ANCHORAGE, Alaska (Legal Newsline) - An Alaska man who was elected to the board of a tribal corporation was properly barred from taking his seat because he refused to sign a confidentiality agreement, the Alaska Supreme Court ruled, rejecting as unripe for adjudication his argument the clause was overbroad and prevented him from disclosing wrongdoing.
Lucas Borer served on the board of the Eyak Corporation, a state-recognized village corporation, from 1985 to 1989 but was defeated in several elections between 2012 and 2018. In 2019 he received enough votes to take a seat on the board but objected to the corporation’s bylaws. Concerned that voters would be disenfranchised if their candidate was denied a seat on the board, the corporation agreed to amend the bylaws to address Borer’s complaints.
The corporation gave Borer a deadline of July 11, 2019, to sign the revised agreement but he never responded so Eyak placed a substitute on the board. Borer sued, but a trial court granted Eyak summary judgment plus 20% of its attorney fees, or $17,780.
The Alaska Supreme Court, in an April 1 decision, upheld the dismissal.
On appeal, Borer argued that the bylaws were illegal and thus unenforceable. He also said he couldn’t sign the confidentiality agreement because it didn’t allow reporting of illegal activity. The Supreme Court said that clause was eliminated in the 2019 revision at his insistence, and the new version is the one he was required to sign.
The high court also dismissed Borer’s arguments based on governance rules that had not yet been applied, saying they weren’t ripe for adjudication. It cited similar decisions, including one dismissing a lawsuit challenging the constitutionality of a marijuana statute that hadn’t been enforced.
Focusing on the confidentiality clause, the court noted that as a private corporation, board members have a duty under Alaska law to disclose “all germane or material information” to shareholders.” We presume Eyak’s board is aware of this general fiduciary duty and that the confidentiality agreement will be construed and applied in light of this duty,” the court said.

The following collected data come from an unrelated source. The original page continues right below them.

(** * cfn-stack: create, update, observe and delete one CloudFormation stack

    A shallow embedding of the [Stack] class of [src/index.ts] (AWS SDK v3)
    and of its predecessor (AWS SDK v2), with the remote CloudFormation
    service replaced by a scripted gateway: every gateway operation owns a
    queue of replies, a call takes the next reply of its queue, and a call on
    an empty queue never settles.  Every side effect of the class (gateway
    calls, [sleep], console output) is recorded in a call trace. *)

From Stdlib Require Import ZArith List Bool Ascii String Sorted.
From stdpp Require Import base option gmap strings list.
Import ListNotations.

Local Open Scope string_scope.
Local Open Scope Z_scope.
Local Open Scope list_scope.

(** ** JavaScript primitives used by the class *)

Module Js.

(** [s.includes(sub)] *)
Fixpoint includes (sub s : string) : bool :=
  String.prefix sub s ||
  match s with
  | EmptyString => false
  | String _ s' => includes sub s'
  end.

(** [s.substring(a, b)] for non-negative indices: the two indices are
    swapped when [a > b]; indices past the end are clamped. *)
Definition substring (a b : nat) (s : string) : string :=
  String.substring (Nat.min a b) (Nat.max a b - Nat.min a b) s.

(** [s.substr(a, n)] for a non-negative start. *)
Definition substr (a n : nat) (s : string) : string :=
  String.substring a n s.

(** One alternative [alt] of a regular expression [(alt|...)$] tried at
    index [i] of [s]: the literal matches there and the match ends the
    input. *)
Definition alt_at (s : string) (i : nat) (alt : string) : bool :=
  String.eqb (String.substring i (String.length alt) s) alt
  && Nat.eqb (i + String.length alt) (String.length s).

(** [s.match(/(alt1|...|altn)$/)] is not null: the search tries every
    start index from the left, the alternatives in order. *)
Definition match_alts_at_end (alts : list string) (s : string) : bool :=
  existsb (fun i => existsb (alt_at s i) alts) (seq 0 (S (String.length s))).

(** The double quote and the line feed, as one-character strings. *)
Definition dquote : string := String "034"%char EmptyString.
Definition newline : string := String "010"%char EmptyString.

(** [obj[k] = v] for a plain object [obj] (created by [{}]) and a string
    [v]: an own property is written, except under the key [__proto__],
    which reaches the setter of [Object.prototype]; that setter ignores a
    value that is neither an object nor null, so nothing is stored. *)
Definition set_property (k v : string) (obj : gmap string string) : gmap string string :=
  if String.eqb k "__proto__" then obj else <[k:=v]> obj.

(** [x || ''] for an optional string. *)
Definition or_empty (x : option string) : string := default EmptyString x.

(** Truthiness of an optional string: [undefined] and [''] are falsy. *)
Definition truthy (x : option string) : bool :=
  match x with
  | Some s => negb (String.eqb s EmptyString)
  | None => false
  end.

(** [a >= b] where [a] is an optional [Date] and [b] a [Date], both as
    milliseconds since the epoch; [undefined >= b] is false. *)
Definition date_ge (a : option Z) (b : Z) : bool :=
  match a with
  | Some t => b <=? t
  | None => false
  end.

(** [xs.join(sep)] *)
Fixpoint join (sep : string) (xs : list string) : string :=
  match xs with
  | [] => EmptyString
  | [x] => x
  | x :: rest => x +:+ sep +:+ join sep rest
  end.

(** ['c'.repeat(n)] *)
Fixpoint repeat (c : string) (n : nat) : string :=
  match n with
  | O => EmptyString
  | S n' => c +:+ repeat c n'
  end.

End Js.

(** ** Data model of the CloudFormation client *)

Record StackEvent := {
  Timestamp : option Z;
  EventId : option string;
  ResourceType : option string;
  LogicalResourceId : option string;
  ResourceStatus : option string;
  ResourceStatusReason : option string
}.

Record Output := {
  OutputKey : option string;
  OutputValue : option string
}.

(** The SDK's [Stack] shape, as far as the class reads it. *)
Record CfnStack := {
  StackId : option string;
  Outputs : option (list Output)
}.

Record DescribeStacksOutput := { Stacks : option (list CfnStack) }.

Record DescribeStackEventsOutput := { StackEvents : option (list StackEvent) }.

Record CfnParameter := {
  ParameterKey : string;
  ParameterValue : option string;
  UsePreviousValue : bool
}.

Record UpdateStackInput := {
  StackName : string;
  Capabilities : list string;
  TemplateBody : string;
  InputParameters : list CfnParameter
}.

(** A thrown value: a service exception carries a classification code,
    [Error(msg)] carries none. *)
Record Error := {
  Code : option string;
  message : string
}.

Definition mkError (msg : string) : Error := {| Code := None; message := msg |}.

(** ** The scripted gateway and the call trace *)

Inductive Reply (A : Type) :=
| Resolve (a : A)
| Reject (e : Error).
Arguments Resolve {A} a.
Arguments Reject {A} e.

Inductive Call :=
| CallUpdateStack (input : UpdateStackInput)
| CallCreateStack (onFailure : string) (input : UpdateStackInput)
| CallDeleteStack (name : string)
| CallDescribeStacks (name : string)
| CallDescribeStackEvents (stackId : option string)
| CallSleep (ms : nat)
| CallLogStackAction (date : Z) (msg : string)
| CallLogEvent (e : StackEvent)
| CallConsoleLog (line : string).

Record World := {
  updateStack_q : list (Reply unit);
  createStack_q : list (Reply unit);
  deleteStack_q : list (Reply unit);
  describeStacks_q : list (Reply DescribeStacksOutput);
  describeStackEvents_q : list (Reply DescribeStackEventsOutput);
  calls : list Call
}.

Definition record (c : list Call) (w : World) : World :=
  {| updateStack_q := updateStack_q w; createStack_q := createStack_q w;
     deleteStack_q := deleteStack_q w; describeStacks_q := describeStacks_q w;
     describeStackEvents_q := describeStackEvents_q w;
     calls := calls w ++ c |}.

Definition set_updateStack_q (q : list (Reply unit)) (w : World) : World :=
  {| updateStack_q := q; createStack_q := createStack_q w;
     deleteStack_q := deleteStack_q w; describeStacks_q := describeStacks_q w;
     describeStackEvents_q := describeStackEvents_q w; calls := calls w |}.

Definition set_createStack_q (q : list (Reply unit)) (w : World) : World :=
  {| updateStack_q := updateStack_q w; createStack_q := q;
     deleteStack_q := deleteStack_q w; describeStacks_q := describeStacks_q w;
     describeStackEvents_q := describeStackEvents_q w; calls := calls w |}.

Definition set_deleteStack_q (q : list (Reply unit)) (w : World) : World :=
  {| updateStack_q := updateStack_q w; createStack_q := createStack_q w;
     deleteStack_q := q; describeStacks_q := describeStacks_q w;
     describeStackEvents_q := describeStackEvents_q w; calls := calls w |}.

Definition set_describeStacks_q (q : list (Reply DescribeStacksOutput)) (w : World) : World :=
  {| updateStack_q := updateStack_q w; createStack_q := createStack_q w;
     deleteStack_q := deleteStack_q w; describeStacks_q := q;
     describeStackEvents_q := describeStackEvents_q w; calls := calls w |}.

Definition set_describeStackEvents_q (q : list (Reply DescribeStackEventsOutput))
    (tr : list Call) (w : World) : World :=
  {| updateStack_q := updateStack_q w; createStack_q := createStack_q w;
     deleteStack_q := deleteStack_q w; describeStacks_q := describeStacks_q w;
     describeStackEvents_q := q; calls := tr |}.

(** The result of awaiting a promise: it resolves, it rejects, or it never
    settles (the script has no reply left). *)
Inductive Outcome (A : Type) :=
| Ret (a : A)
| Throw (e : Error)
| Hang.
Arguments Ret {A} a.
Arguments Throw {A} e.
Arguments Hang {A}.

Definition M (A : Type) : Type := World → Outcome A * World.

#[global] Instance M_ret : MRet M := λ A a w, (Ret a, w).

#[global] Instance M_bind : MBind M := λ A B f m w,
  match m w with
  | (Ret a, w') => f a w'
  | (Throw e, w') => (Throw e, w')
  | (Hang, w') => (Hang, w')
  end.

Definition throw {A} (e : Error) : M A := λ w, (Throw e, w).

(** [try { body } catch (err) { handler(err) }] *)
Definition try_catch {A} (body : M A) (handler : Error → M A) : M A := λ w,
  match body w with
  | (Throw e, w') => handler e w'
  | r => r
  end.

Definition emit (c : Call) : M unit := λ w, (Ret tt, record [c] w).

(** A gateway operation: record the call, then settle with the next reply
    of the operation's queue. *)
Definition gateway {A} (c : Call) (get : World → list (Reply A))
    (set : list (Reply A) → World → World) : M A := λ w,
  let w' := record [c] w in
  match get w with
  | [] => (Hang, w')
  | Resolve a :: q => (Ret a, set q w')
  | Reject e :: q => (Throw e, set q w')
  end.

Definition updateStack (input : UpdateStackInput) : M unit :=
  gateway (CallUpdateStack input) updateStack_q set_updateStack_q.

Definition createStack (onFailure : string) (input : UpdateStackInput) : M unit :=
  gateway (CallCreateStack onFailure input) createStack_q set_createStack_q.

Definition deleteStack (name : string) : M unit :=
  gateway (CallDeleteStack name) deleteStack_q set_deleteStack_q.

Definition describeStacks (name : string) : M DescribeStacksOutput :=
  gateway (CallDescribeStacks name) describeStacks_q set_describeStacks_q.

(** The two variables of [waitFor] that its loop mutates: the set [shown]
    of event identifiers already printed and the tracked [status]. *)
Record LoopVars := {
  shown : gset (option string);
  status : string
}.

(** ** The class of [src/index.ts] (AWS SDK v3) *)

Module SdkV3.

Definition stackDoesNotExist (err : Error) : bool :=
  bool_decide (Code err = Some "ValidationError")
  && Js.includes "does not exist" (message err).

Definition stackIsUpToDate (err : Error) : bool :=
  bool_decide (Code err = Some "ValidationError")
  && Js.includes "No updates are to be performed" (message err).

(** The alternatives of the regular expression [finished]. *)
Definition finished_alternatives : list string :=
  [ "CREATE_COMPLETE"; "UPDATE_COMPLETE"; "DELETE_COMPLETE";
    "ROLLBACK_COMPLETE"; "ROLLBACK_FAILED"; "CREATE_FAILED";
    "DELETE_FAILED" ].

(** [status.match(finished)] is not null. *)
Definition finished (status : string) : bool :=
  Js.match_alts_at_end finished_alternatives status.

(** The predicate given to [events.filter]. *)
Definition is_new (start : Z) (shown : gset (option string)) (e : StackEvent) : bool :=
  Js.date_ge (Timestamp e) start && negb (bool_decide (EventId e ∈ shown)).

(** The callback given to [forEach]. *)
Definition on_event (acc : LoopVars * list Call) (e : StackEvent) : LoopVars * list Call :=
  let '(vars, tr) := acc in
  ({| shown := {[EventId e]} ∪ shown vars;
      status := if bool_decide (ResourceType e = Some "AWS::CloudFormation::Stack")
                then Js.or_empty (ResourceStatus e)
                else status vars |},
   tr ++ [CallLogEvent e]).

(** [events.filter(...).reverse()]: the events one iteration prints, in
    printing order. *)
Definition new_events (start : Z) (shown : gset (option string))
    (events : list StackEvent) : list StackEvent :=
  rev (List.filter (is_new start shown) events).

(** [events.filter(...).reverse().forEach(...)] *)
Definition process_events (start : Z) (events : list StackEvent)
    (vars : LoopVars) (tr : list Call) : LoopVars * list Call :=
  fold_left on_event (new_events start (shown vars) events) (vars, tr).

The court dismissed comparison to another decision where a confidentiality agreement was struck down as overbroad, saying in that case a shareholder was seeking specific information as opposed to Borer’s general concern about keeping information secret. Eyak’s confidentiality clause could legitimately cover materials protected by the attorney-client privilege, for example.
Borer also challenged a clause allowing directors to be sanctioned by the loss of travel expenses or access to confidential documents. The court said denial of travel expenses wouldn’t be a hardship if the director could attend meetings via telephone and it couldn’t address the question of document access without a specific example.
Finally, the court rejected Borer’s challenge to the award of legal fees, which he said should be struck down because he didn’t stand to gain anything personally if he won. “This is incorrect,” the court said, since he would have gained a seat on the board along with compensation as a director without having to comply with the bylaws.
“There is no doubt that Borer will suffer some hardship if we decline to adjudicate his claims: he will lose his legal claim to a directorship on Eyak’s board and the incumbent rights and duties that he would gain as a director,” the court concluded. “Yet it is worth noting that Borer has contributed to this hardship himself by rejecting the agreements out of hand without waiting to see whether they would actually place him in a position of being unable to fulfill his fiduciary duties.”